**Work item**
Copy out exactly the lines below that run from the one holding "select_loop bn r c stakers" to the one holding "apply Forall_cons in Hs as [Hx", keeping both of those lines and no others.

[Collected data]
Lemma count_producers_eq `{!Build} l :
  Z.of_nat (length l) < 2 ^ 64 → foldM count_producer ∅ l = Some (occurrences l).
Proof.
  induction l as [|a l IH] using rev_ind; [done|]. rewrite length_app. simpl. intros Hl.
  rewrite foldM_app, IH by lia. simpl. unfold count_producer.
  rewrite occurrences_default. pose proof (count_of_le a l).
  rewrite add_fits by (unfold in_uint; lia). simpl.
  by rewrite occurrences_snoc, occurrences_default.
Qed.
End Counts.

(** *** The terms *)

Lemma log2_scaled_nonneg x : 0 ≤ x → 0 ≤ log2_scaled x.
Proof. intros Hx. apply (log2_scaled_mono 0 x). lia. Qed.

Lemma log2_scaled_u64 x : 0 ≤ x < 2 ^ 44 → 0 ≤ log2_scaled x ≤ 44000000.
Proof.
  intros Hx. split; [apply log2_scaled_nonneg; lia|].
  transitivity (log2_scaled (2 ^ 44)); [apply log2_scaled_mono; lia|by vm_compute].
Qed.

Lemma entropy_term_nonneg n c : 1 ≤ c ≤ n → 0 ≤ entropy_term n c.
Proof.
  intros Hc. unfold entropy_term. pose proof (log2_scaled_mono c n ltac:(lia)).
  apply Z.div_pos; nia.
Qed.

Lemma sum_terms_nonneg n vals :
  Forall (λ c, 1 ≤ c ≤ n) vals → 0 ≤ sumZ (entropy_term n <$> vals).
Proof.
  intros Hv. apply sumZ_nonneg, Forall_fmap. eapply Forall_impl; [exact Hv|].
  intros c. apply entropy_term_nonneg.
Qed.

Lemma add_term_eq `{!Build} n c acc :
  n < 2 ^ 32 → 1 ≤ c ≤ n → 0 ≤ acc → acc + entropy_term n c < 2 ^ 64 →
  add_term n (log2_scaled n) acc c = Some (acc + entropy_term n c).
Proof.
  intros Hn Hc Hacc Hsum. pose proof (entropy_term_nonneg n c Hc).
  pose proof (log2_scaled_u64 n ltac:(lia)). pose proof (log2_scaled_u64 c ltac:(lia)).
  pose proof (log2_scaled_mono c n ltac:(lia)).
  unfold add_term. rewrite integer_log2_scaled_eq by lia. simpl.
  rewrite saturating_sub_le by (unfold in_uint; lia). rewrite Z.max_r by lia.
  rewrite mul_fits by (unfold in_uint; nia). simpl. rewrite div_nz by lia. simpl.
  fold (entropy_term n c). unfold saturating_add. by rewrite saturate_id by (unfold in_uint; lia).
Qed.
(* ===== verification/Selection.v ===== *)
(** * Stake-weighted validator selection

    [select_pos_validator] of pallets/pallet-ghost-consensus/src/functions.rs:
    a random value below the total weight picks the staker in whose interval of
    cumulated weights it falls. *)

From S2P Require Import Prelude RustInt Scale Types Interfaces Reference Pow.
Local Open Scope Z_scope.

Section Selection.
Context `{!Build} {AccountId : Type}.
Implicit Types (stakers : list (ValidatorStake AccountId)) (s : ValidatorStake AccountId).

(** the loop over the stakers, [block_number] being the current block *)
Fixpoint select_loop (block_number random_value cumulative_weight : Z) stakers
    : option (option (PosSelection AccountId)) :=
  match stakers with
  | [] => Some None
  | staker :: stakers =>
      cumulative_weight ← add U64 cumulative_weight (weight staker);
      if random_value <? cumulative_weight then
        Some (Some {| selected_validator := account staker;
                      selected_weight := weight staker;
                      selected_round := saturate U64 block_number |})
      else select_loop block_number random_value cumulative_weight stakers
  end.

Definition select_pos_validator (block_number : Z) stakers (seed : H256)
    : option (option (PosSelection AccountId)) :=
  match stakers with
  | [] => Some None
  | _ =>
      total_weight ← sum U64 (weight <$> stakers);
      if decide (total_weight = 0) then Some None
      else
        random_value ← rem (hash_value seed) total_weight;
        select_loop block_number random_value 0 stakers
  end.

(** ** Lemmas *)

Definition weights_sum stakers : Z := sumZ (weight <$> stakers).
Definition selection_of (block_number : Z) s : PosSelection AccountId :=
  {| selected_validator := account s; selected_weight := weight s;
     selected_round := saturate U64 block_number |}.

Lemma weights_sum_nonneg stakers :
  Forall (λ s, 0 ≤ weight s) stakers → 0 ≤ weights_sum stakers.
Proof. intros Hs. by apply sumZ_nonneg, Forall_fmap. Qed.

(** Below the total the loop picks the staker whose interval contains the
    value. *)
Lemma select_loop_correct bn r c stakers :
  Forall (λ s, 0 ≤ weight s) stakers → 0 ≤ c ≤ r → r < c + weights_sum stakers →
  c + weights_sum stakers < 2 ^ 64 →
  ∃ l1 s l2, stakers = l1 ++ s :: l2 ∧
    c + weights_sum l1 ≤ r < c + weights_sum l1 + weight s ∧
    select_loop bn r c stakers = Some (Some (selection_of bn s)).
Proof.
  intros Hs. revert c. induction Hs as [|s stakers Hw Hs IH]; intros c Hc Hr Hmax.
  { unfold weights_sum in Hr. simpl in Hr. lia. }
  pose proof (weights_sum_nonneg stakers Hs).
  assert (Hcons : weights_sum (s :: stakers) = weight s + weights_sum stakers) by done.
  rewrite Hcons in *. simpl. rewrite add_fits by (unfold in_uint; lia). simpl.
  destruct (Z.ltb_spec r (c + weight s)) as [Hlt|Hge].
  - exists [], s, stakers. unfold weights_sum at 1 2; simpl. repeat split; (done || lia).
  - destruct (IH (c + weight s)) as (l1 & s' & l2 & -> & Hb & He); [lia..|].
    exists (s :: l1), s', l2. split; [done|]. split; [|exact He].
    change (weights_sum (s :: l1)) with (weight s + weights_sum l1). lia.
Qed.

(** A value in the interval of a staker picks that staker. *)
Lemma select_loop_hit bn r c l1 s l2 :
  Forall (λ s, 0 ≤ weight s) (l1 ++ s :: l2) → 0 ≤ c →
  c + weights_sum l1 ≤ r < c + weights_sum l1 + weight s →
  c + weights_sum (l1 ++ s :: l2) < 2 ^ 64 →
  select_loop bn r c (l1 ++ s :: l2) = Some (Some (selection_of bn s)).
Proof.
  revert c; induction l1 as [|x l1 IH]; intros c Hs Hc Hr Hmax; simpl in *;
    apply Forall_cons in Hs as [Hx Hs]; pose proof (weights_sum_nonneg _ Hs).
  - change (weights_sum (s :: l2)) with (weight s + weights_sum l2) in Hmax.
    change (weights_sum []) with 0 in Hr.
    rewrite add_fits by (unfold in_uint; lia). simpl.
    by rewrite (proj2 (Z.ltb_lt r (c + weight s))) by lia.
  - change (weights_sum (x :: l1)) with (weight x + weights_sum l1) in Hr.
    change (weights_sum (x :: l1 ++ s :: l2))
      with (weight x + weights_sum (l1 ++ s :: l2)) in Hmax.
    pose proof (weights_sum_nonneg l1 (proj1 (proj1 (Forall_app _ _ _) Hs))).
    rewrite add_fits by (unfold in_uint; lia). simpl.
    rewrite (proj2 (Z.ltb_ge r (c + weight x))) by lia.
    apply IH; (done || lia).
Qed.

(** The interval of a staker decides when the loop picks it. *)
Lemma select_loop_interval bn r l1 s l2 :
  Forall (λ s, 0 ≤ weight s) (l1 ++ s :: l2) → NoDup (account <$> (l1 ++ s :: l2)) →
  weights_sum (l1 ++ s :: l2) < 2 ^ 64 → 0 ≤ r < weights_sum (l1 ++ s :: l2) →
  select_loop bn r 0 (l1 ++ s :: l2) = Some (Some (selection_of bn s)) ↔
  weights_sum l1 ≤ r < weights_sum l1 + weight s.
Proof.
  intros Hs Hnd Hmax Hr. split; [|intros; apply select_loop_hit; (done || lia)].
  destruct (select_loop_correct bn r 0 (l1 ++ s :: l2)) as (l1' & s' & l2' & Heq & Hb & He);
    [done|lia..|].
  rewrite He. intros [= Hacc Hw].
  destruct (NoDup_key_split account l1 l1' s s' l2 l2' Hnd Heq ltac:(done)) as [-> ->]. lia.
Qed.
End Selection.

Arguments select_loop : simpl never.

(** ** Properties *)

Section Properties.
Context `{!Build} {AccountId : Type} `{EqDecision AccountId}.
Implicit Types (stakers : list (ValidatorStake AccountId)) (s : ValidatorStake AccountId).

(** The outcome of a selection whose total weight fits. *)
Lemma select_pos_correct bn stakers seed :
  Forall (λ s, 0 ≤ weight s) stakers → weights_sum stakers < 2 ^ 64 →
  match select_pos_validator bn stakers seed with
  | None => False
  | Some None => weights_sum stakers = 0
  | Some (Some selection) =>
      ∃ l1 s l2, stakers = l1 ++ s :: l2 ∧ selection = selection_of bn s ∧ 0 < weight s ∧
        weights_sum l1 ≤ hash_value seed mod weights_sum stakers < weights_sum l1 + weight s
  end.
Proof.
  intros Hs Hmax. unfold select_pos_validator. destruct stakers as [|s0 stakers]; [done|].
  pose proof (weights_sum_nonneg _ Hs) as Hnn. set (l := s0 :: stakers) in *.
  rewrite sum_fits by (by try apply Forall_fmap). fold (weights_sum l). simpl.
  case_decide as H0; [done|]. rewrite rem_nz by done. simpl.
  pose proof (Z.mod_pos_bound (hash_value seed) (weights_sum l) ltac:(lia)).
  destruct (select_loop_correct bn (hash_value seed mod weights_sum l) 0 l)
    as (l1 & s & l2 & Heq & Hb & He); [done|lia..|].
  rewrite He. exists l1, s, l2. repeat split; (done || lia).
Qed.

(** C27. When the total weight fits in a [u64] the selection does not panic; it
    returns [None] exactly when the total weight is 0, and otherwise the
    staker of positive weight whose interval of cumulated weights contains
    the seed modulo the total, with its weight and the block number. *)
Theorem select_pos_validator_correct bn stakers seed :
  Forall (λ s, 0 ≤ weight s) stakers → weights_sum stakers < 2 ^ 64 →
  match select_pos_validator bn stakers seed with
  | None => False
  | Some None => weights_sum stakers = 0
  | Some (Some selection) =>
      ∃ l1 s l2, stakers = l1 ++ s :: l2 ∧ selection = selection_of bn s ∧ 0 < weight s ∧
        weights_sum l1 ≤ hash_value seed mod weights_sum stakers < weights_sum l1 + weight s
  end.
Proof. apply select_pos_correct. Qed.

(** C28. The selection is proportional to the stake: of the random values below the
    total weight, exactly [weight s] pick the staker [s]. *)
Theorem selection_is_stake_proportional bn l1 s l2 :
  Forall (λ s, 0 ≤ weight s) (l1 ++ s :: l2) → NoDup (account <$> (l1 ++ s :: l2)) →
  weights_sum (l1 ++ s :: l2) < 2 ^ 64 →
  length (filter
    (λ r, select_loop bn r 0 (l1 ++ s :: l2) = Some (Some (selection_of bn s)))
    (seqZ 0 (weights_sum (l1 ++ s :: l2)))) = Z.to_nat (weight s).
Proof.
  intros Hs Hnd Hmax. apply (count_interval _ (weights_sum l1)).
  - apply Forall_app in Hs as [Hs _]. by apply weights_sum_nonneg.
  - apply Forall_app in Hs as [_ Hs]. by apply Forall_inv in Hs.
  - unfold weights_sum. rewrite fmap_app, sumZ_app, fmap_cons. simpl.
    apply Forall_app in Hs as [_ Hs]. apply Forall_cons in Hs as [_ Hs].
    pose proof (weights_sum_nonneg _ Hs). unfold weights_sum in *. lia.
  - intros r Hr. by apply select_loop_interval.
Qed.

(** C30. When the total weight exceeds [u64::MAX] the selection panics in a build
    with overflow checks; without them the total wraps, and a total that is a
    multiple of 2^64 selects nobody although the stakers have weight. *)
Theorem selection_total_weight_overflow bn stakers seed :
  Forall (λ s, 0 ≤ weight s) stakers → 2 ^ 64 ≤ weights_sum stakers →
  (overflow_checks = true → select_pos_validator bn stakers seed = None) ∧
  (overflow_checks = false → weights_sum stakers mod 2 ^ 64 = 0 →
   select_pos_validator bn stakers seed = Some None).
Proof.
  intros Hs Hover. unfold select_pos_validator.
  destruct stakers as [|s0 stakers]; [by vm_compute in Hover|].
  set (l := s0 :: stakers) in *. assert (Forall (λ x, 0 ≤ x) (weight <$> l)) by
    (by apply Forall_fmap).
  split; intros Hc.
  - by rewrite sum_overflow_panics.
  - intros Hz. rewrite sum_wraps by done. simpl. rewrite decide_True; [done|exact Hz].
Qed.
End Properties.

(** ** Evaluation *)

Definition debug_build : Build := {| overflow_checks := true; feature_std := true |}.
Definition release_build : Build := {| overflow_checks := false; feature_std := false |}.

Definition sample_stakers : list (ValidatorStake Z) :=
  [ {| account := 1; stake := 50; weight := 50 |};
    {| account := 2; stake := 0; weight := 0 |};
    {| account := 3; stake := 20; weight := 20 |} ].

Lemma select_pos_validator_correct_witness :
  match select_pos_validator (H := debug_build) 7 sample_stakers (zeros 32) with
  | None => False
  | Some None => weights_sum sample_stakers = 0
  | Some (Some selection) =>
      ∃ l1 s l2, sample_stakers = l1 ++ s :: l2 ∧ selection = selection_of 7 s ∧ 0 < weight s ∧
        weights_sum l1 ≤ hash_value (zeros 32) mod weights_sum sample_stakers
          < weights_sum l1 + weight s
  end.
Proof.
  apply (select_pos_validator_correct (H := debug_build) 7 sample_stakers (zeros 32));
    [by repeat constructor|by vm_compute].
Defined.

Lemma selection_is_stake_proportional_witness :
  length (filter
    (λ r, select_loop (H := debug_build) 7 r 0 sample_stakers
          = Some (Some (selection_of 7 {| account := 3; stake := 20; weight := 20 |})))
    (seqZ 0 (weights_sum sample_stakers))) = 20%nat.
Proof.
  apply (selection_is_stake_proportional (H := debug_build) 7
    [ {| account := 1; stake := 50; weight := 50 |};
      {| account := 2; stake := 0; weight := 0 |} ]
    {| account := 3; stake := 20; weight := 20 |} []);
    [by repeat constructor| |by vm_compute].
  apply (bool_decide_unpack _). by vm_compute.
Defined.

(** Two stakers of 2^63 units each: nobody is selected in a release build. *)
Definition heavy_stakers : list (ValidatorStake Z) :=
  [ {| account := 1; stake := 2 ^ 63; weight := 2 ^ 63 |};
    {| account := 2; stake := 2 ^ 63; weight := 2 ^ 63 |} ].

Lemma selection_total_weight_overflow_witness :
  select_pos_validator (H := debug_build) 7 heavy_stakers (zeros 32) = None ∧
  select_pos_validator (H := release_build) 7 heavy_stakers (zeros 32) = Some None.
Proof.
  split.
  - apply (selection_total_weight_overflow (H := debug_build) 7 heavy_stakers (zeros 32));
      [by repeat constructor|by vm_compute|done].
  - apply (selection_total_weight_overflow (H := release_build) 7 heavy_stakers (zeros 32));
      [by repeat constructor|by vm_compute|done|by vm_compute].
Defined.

**Written response**
    select_loop bn r c stakers = Some (Some (selection_of bn s)).
Proof.
  intros Hs. revert c. induction Hs as [|s stakers Hw Hs IH]; intros c Hc Hr Hmax.
  { unfold weights_sum in Hr. simpl in Hr. lia. }
  pose proof (weights_sum_nonneg stakers Hs).
  assert (Hcons : weights_sum (s :: stakers) = weight s + weights_sum stakers) by done.
  rewrite Hcons in *. simpl. rewrite add_fits by (unfold in_uint; lia). simpl.
  destruct (Z.ltb_spec r (c + weight s)) as [Hlt|Hge].
  - exists [], s, stakers. unfold weights_sum at 1 2; simpl. repeat split; (done || lia).
  - destruct (IH (c + weight s)) as (l1 & s' & l2 & -> & Hb & He); [lia..|].
    exists (s :: l1), s', l2. split; [done|]. split; [|exact He].
    change (weights_sum (s :: l1)) with (weight s + weights_sum l1). lia.
Qed.

(** A value in the interval of a staker picks that staker. *)
Lemma select_loop_hit bn r c l1 s l2 :
  Forall (λ s, 0 ≤ weight s) (l1 ++ s :: l2) → 0 ≤ c →
  c + weights_sum l1 ≤ r < c + weights_sum l1 + weight s →
  c + weights_sum (l1 ++ s :: l2) < 2 ^ 64 →
  select_loop bn r c (l1 ++ s :: l2) = Some (Some (selection_of bn s)).
Proof.
  revert c; induction l1 as [|x l1 IH]; intros c Hs Hc Hr Hmax; simpl in *;
    apply Forall_cons in Hs as [Hx Hs]; pose proof (weights_sum_nonneg _ Hs).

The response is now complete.